**Information:**
# # # # #

(** From a new queue and a world of [init]; between calls the world changes by [env]. *)
Inductive q_reachable (init : W -> Prop) (env : W -> W -> Prop) : MellowXe.machine W -> Prop :=
  | qr_start owner context engine w : init w ->
      q_reachable init env {| MellowXe.queue := MellowXe.new_queue owner context b engine; MellowXe.world := w; MellowXe.trace := [] |}
  | qr_env m w : q_reachable init env m -> env (MellowXe.world m) w ->
      q_reachable init env {| MellowXe.queue := MellowXe.queue m; MellowXe.world := w; MellowXe.trace := MellowXe.trace m |}
  | qr_call m o : q_reachable init env m -> q_reachable init env (q_run o m).2.

Context (Good : W -> list MellowXe.Resource -> Prop) `{!ResourceOwner b Good}.

Lemma q_run_inv m o : inv b Good m -> inv b Good (q_run o m).2.
Proof.
  intros Hm. assert (Hr : forall {A} (c : ST (MellowXe.machine W) A), wp c (fun _ m' => inv b Good m') m ->
    inv b Good ((_ <-- c ;; ret tt) m).2) by (intros A c H; rewrite run_bind; exact H).
  destruct o; cbn [q_run]; apply Hr.
  - by apply activate_ok.
  - by apply submit_queue_ok.
  - by apply interrupt_ok.
  - by apply queue_expire_ok.
  - by apply queue_reset_ok.
  - by apply retire_queue_ok.
Qed.

Lemma new_queue_ok owner context engine : queue_ok (MellowXe.new_queue owner context b engine) [].
Proof.
  assert (Hno : forall i j, replicate MellowXe.maxJobs MellowXe.no_job !! i = Some j -> j = MellowXe.no_job).
  { by intros i j [-> _]%lookup_replicate. }
  split; cbn -[replicate MellowXe.maxJobs]; [unfold U64_MAX; lia|unfold U32_MAX; lia|done|lia|]. split.
  - apply length_replicate.
  - by intros i j ->%Hno.
  - by intros i j ->%Hno.
  - by intros i k j j' ->%Hno.
Qed.

Lemma q_reachable_inv (init : W -> Prop) (env : W -> W -> Prop) m :
  (forall w, init w -> Good w []) -> (forall w w' H, env w w' -> Good w H -> Good w' H) ->
  q_reachable init env m -> inv b Good m.
Proof.
  intros Hi He. induction 1 as [owner context engine w Hw|m w _ IH Hw|m o _ IH].
  - split; [done|apply new_queue_ok|]. by apply Hi.
  - destruct IH as [Eb Hq HG]. split; [done|done|]. cbn. by eapply He.
  - by apply q_run_inv.
Qed.
End Calls.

# # # # #

**Task to complete:** What is needed is the number of lines above that include the string "trace", and nothing else.

**Response:** 2